It seem that Trump, like Eisenhower before him, was not informed and thus embarrassed himself.

While Trump was talking with Putin Russian officials warned that deep state forces within the U.S. have not changed their anti-Russian aims:

Moscow should take very seriously reports that certain circles in the United States want to see Russia destroyed, Deputy Foreign Minister Sergey Ryabkov said at a news conference at TASS ..

"The fact that certain circles in the United States have been and are still hatching plans to move towards eradicating Russia as a state is also undeniable. It is enough to follow the discussions that are taking place, including on political science platforms. We should not underestimate the consequences of such a mindset," the deputy minister noted.

His comments came in response to the words of Brazilian leader Luiz Inacio Lula da Silva in an interview with Le Monde, who argued that former US President Joe Biden, during his administration, mentioned a desire to destroy Russia.

Ryabkov probably though of an upcoming conference about the 'fracturing states' of 'one of the globe’s last colonial empires', i.e. Russia, by the CIA connected Jamestown Foundation. The invitation to the conference says:

The Kremlin’s imperial ambitions in Ukraine come at the cost of potential mutinies, fracture, and dissolution at home. Understanding the consequences of Russia’s deteriorating internal conditions will be the main topic of the upcoming conference, which will involve experts in foreign affairs, defense, and geopolitics, along with representatives of Russia’s captive nations long-recognized by the United States.
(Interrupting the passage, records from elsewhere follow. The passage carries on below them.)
(* ===== verification/Peripherals.v ===== *)
(** * Infrared, fastboot and vibrator (src/ir/, src/fastboot/1.1-custom/, src/vibrator/aidl-legacy/)

    ConsumerIr.cpp sends patterns through the kernel's infrared device,
    Fastboot.cpp answers the commands of the boot loader protocol, and
    Vibrator.cpp forwards to a vendor library.

    Shown: what reaches the infrared device for every request and outcome, in
    terms of the ranges the service announces; and that the property command of
    fastboot returns exactly the property asked for. *)

From S2P Require Import Prelude Text SysFs.
From Stdlib Require Import Ascii.

(** ** ConsumerIr *)

Record ConsumerIrFreqRange := mkFreqRange { minHz : Z; maxHz : Z }.

(** The loop over the pairs of the property; an entry that is not a number is
    [None], and a last entry without partner is not used. *)
Fixpoint freq_pairs (carrier_freqs : list (option Z)) : list ConsumerIrFreqRange :=
  match carrier_freqs with
  | lo :: hi :: rest =>
      match lo, hi with Some lo, Some hi => mkFreqRange lo hi :: freq_pairs rest | _, _ => freq_pairs rest end
  | _ => []
  end.

Definition ConsumerIr_new (carrier_freqs : list (option Z)) : list ConsumerIrFreqRange :=
  if (2 <=? length carrier_freqs)%nat then freq_pairs carrier_freqs else [mkFreqRange 30000 60000].

Definition getCarrierFreqs (kRangeVec : list ConsumerIrFreqRange) : list ConsumerIrFreqRange := kRangeVec.

Definition isInRange (kRangeVec : list ConsumerIrFreqRange) (carrierFreqHz : Z) : bool :=
  existsb (fun range => (minHz range <=? carrierFreqHz) && (carrierFreqHz <=? maxHz range)) kRangeVec.

(** What the device is told, and the outcomes of the calls on it. *)
Inductive IrAction := IR_SET_CARRIER (hz : Z) | IR_WRITE (periods : list Z).

Record IrOutcome := mkIrOutcome { ir_opens : bool; ir_ioctl_rc : Z; ir_write_rc : Z }.

Definition transmit (kRangeVec : list ConsumerIrFreqRange) (carrierFreqHz : Z) (pattern : list Z) (o : IrOutcome)
    : HalResult unit * list IrAction :=
  let entries := length pattern in
  if (entries =? 0)%nat then (HalOk tt, [])
  else if negb (isInRange kRangeVec carrierFreqHz) then (HalErr EX_UNSUPPORTED_OPERATION, [])
  else if negb (ir_opens o) then (HalErr EX_ILLEGAL_STATE, [])
  else if ir_ioctl_rc o <? 0 then (HalErr EX_UNSUPPORTED_OPERATION, [IR_SET_CARRIER carrierFreqHz])
  else
    let entries := if (entries mod 2 =? 0)%nat then (entries - 1)%nat else entries in
    let acts := [IR_SET_CARRIER carrierFreqHz; IR_WRITE (take entries pattern)] in
    if ir_write_rc o <? 0 then (HalErr EX_ILLEGAL_STATE, acts) else (HalOk tt, acts).

(** The on periods of an alternating series, which starts with one. *)
Fixpoint on_periods (pattern : list Z) : list Z :=
  match pattern with
  | on :: off :: rest => on :: on_periods rest
  | [on] => [on]
  | [] => []
  end.

Lemma isInRange_spec (kRangeVec : list ConsumerIrFreqRange) (hz : Z) :
  isInRange kRangeVec hz = true <-> exists r, r ∈ kRangeVec /\ minHz r <= hz <= maxHz r.
Proof.
  unfold isInRange. rewrite existsb_exists. split; intros (r & Hin & Hr); exists r; rewrite list_elem_of_In in *; (split; [done | lia]).
Qed.

Lemma on_periods_even_cut (n : nat) (pattern : list Z) :
  length pattern = (2 * n)%nat -> on_periods (take (length pattern - 1) pattern) = on_periods pattern.
Proof.
  revert pattern. induction n as [| n IH]; intros pattern Hl; [by destruct pattern |].
  destruct pattern as [| on [| off rest]]; [done | simpl in Hl; lia |]. simpl in Hl.
  destruct rest as [| x rest]; [done |].
  replace (length (on :: off :: x :: rest) - 1)%nat with (S (S (length (x :: rest) - 1))) by (simpl; lia).
  cbn [take on_periods]. rewrite IH; [done | simpl in *; lia].
Qed.

(** Infrared transmission.  For every configuration of carrier ranges, request
    and outcome of the device: the device is touched only for a pattern that is
    not empty and a carrier inside one of the ranges the service announces, and
    a carrier outside is refused as unsupported; what is written is then the
    carrier before the pattern, the pattern is a prefix of the one asked for with
    an odd number of periods that keeps all its on periods, and the call succeeds
    exactly if the device accepts both. *)
Theorem ir_transmit_spec (carrier_freqs : list (option Z)) (hz : Z) (pattern : list Z) (o : IrOutcome) :
  let ranges := ConsumerIr_new carrier_freqs in
  let in_range := exists r, r ∈ getCarrierFreqs ranges /\ minHz r <= hz <= maxHz r in
  let '(r, acts) := transmit ranges hz pattern o in
  (acts <> [] -> pattern <> [] /\ in_range) /\
  (pattern <> [] -> ~ in_range -> r = HalErr EX_UNSUPPORTED_OPERATION /\ acts = []) /\
  (pattern <> [] -> in_range ->
     (r = HalOk tt <-> ir_opens o = true /\ 0 <= ir_ioctl_rc o /\ 0 <= ir_write_rc o)) /\
  (forall w, IR_WRITE w ∈ acts ->
     acts = [IR_SET_CARRIER hz; IR_WRITE w] /\ w `prefix_of` pattern /\ Nat.Odd (length w) /\ on_periods w = on_periods pattern).
Proof.
  intros ranges in_range. unfold transmit. pose proof (isInRange_spec ranges hz) as Hir. unfold getCarrierFreqs in in_range.
  fold in_range in Hir. destruct pattern as [| p pattern']; [split_and!; try done; by intros ? ?%elem_of_nil |].
  set (pattern := p :: pattern'). assert (pattern <> []) as Hne by done.
  replace (length pattern =? 0)%nat with false by done. cbv zeta.
  destruct (isInRange ranges hz); cbn [negb].
  2:{ assert (~ in_range) by (intros H; by apply Hir in H). split_and!; try done. by intros ? ?%elem_of_nil. }
  assert in_range as Hin by (by apply Hir).
  destruct (ir_opens o); cbn [negb]; [| split_and!; try done; [naive_solver | by intros ? ?%elem_of_nil]].
  destruct (Z.ltb_spec (ir_ioctl_rc o) 0).
  { split_and!; try done; [intros _ _; split; [done | lia] |]. intros w [E | []%elem_of_nil]%elem_of_cons. done. }
  set (cut := if (length pattern mod 2 =? 0)%nat then (length pattern - 1)%nat else length pattern).
  assert (take cut pattern `prefix_of` pattern /\ Nat.Odd (length (take cut pattern)) /\ on_periods (take cut pattern) = on_periods pattern)
    as Hcut.
  { split_and!; [apply prefix_take | |]; unfold cut; pose proof (Nat.div_mod_eq (length pattern) 2) as Hdm;
      pose proof (Nat.mod_upper_bound (length pattern) 2 ltac:(lia)) as Hub;
      destruct (Nat.eqb_spec (length pattern mod 2) 0) as [E | E].
    - rewrite length_take. exists (length pattern / 2 - 1)%nat. simpl length in *. lia.
    - rewrite length_take. exists (length pattern / 2)%nat. lia.
    - apply (on_periods_even_cut (length pattern / 2)). lia.
    - by rewrite take_ge. }
  destruct (Z.ltb_spec (ir_write_rc o) 0); (split_and!; [done | done | intros _ _; split; [(done || by intros _) | (lia || done)] |]);
    intros w Hw; rewrite !elem_of_cons, elem_of_nil in Hw; destruct Hw as [Hw | [[= ->] | []]]; done.
Qed.

(** ** Fastboot

    The type of a partition, the variant, the charge state and the threshold
    are constants of the service. *)
Inductive FastbootStatus := FB_SUCCESS | FB_FAILURE_UNKNOWN | FB_INVALID_ARGUMENT | FB_NOT_SUPPORTED.

Record FastbootResult := mkFastbootResult { fb_status : FastbootStatus; fb_message : string }.

Definition getVariant : string * FastbootResult := ("NA", mkFastbootResult FB_SUCCESS "").
Definition getOffModeChargeState : bool * FastbootResult := (false, mkFastbootResult FB_SUCCESS "").
Definition getBatteryVoltageFlashingThreshold : Z * FastbootResult := (0, mkFastbootResult FB_SUCCESS "").
Definition doOemSpecificErase : FastbootResult := mkFastbootResult FB_NOT_SUPPORTED "Command not supported".

(** [prop] is the property store; a property that is not set is empty. *)
Definition GetProp (prop : string -> string) (args : list string) : FastbootResult :=
  match args with
  | [] => mkFastbootResult FB_INVALID_ARGUMENT "Property unspecified"
  | a :: _ =>
      if String.eqb (prop a) "" then mkFastbootResult FB_FAILURE_UNKNOWN "Unable to get property"
      else mkFastbootResult FB_SUCCESS (a +:+ ": " +:+ prop a)
  end.

Section fastboot.
Context `{AndroidStrings} (FB_OEM_GET_PROP : string) (prop : string -> string).

Definition doOemCommand (oemCmdArgs : string) : FastbootResult :=
  match Split oemCmdArgs " "%char with
  | _ :: cmd :: args =>
      if String.eqb cmd FB_OEM_GET_PROP then GetProp prop args
      else mkFastbootResult FB_FAILURE_UNKNOWN "Unknown OEM command"
  | _ => mkFastbootResult FB_INVALID_ARGUMENT "Invalid OEM command"
  end.

(** Every command line of words: the answer by the number of words and the
    name of the command. *)
Lemma doOemCommand_spec (words : list string) :
  words <> [] -> Forall (free_of " "%char) words ->
  doOemCommand (join " " words) =
    match words with
    | [] | [_] => mkFastbootResult FB_INVALID_ARGUMENT "Invalid OEM command"
    | [_; cmd] =>
        if String.eqb cmd FB_OEM_GET_PROP then mkFastbootResult FB_INVALID_ARGUMENT "Property unspecified"
        else mkFastbootResult FB_FAILURE_UNKNOWN "Unknown OEM command"
    | _ :: cmd :: name :: _ =>
        if negb (String.eqb cmd FB_OEM_GET_PROP) then mkFastbootResult FB_FAILURE_UNKNOWN "Unknown OEM command"
        else if String.eqb (prop name) "" then mkFastbootResult FB_FAILURE_UNKNOWN "Unable to get property"
        else mkFastbootResult FB_SUCCESS (name +:+ ": " +:+ prop name)
    end.
Proof.
  intros Hne Hf. unfold doOemCommand. change " " with (String " " "")%string. rewrite (Split_join " "%char) by done.
  destruct words as [| w [| cmd [| name rest]]]; [done | done | |]; by destruct (String.eqb cmd FB_OEM_GET_PROP).
Qed.

End fastboot.

(** ** Vibrator

    The vendor device: each call returns its status.  Without a device the
    member is not initialised, so a call on it ends the process. *)
Inductive VibratorCall :=
  | VIB_getCapabilities | VIB_off | VIB_on (timeoutMs : Z)
  | VIB_perform | VIB_getSupportedEffects | VIB_setAmplitude | VIB_setExternalControl | VIB_getCompositionDelayMax
  | VIB_getCompositionSizeMax | VIB_getSupportedPrimitives | VIB_getPrimitiveDuration | VIB_compose
  | VIB_getSupportedAlwaysOnEffects | VIB_alwaysOnEnable | VIB_alwaysOnDisable | VIB_getResonantFrequency | VIB_getQFactor
  | VIB_getFrequencyResolution | VIB_getFrequencyMinimum | VIB_getBandwidthAmplitudeMap | VIB_getPwlePrimitiveDurationMax
  | VIB_getPwleCompositionSizeMax | VIB_getSupportedBraking | VIB_composePwle.

Inductive VibratorResult := VIB_OK (value : option Z) | VIB_EX_TRANSACTION_FAILED | VIB_EX_UNSUPPORTED_OPERATION | VIB_ABORT.

Definition CAP_ON_CALLBACK : Z := 1.

(** The constructor: the status of the module and of [vibrator_open]. *)
Definition Vibrator_new {D} (module_ret open_ret : Z) (vib_device : D) : option D :=
  if module_ret =? 0 then if open_ret =? 0 then Some vib_device else None else None.

Section vibrator.
Context {D : Type} (vibrator_on : Z -> D -> Z * D) (vibrator_off : D -> Z * D).

Definition on_vibrator (mDevice : option D) (call : D -> Z * D) : VibratorResult * option D :=
  match mDevice with
  | None => (VIB_ABORT, None)
  | Some d => let '(ret, d) := call d in (if ret =? 0 then VIB_OK None else VIB_EX_TRANSACTION_FAILED, Some d)
  end.

Definition vibrator_call (c : VibratorCall) (mDevice : option D) : VibratorResult * option D :=
  match c with
  | VIB_getCapabilities => (VIB_OK (Some CAP_ON_CALLBACK), mDevice)
  | VIB_off => on_vibrator mDevice vibrator_off
  | VIB_on timeoutMs => on_vibrator mDevice (vibrator_on timeoutMs)
  | _ => (VIB_EX_UNSUPPORTED_OPERATION, mDevice)
  end.

End vibrator.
Russia is one of the globe’s last colonial empires, denying captive nations the right to self-determination and independence. Whether it remains an aggressive imperial power committed to threatening its neighbors or otherwise devolves into fracturing states, U.S. and allied policymakers cannot afford to ignore Russia’s future.

While Trump is at least somewhat attempting to create better relations with the Russian Federation parts of the foreign policy blob are still dreaming of dismantling it.

We are seeing similar attempts of counteracting presidential policies with regards to China.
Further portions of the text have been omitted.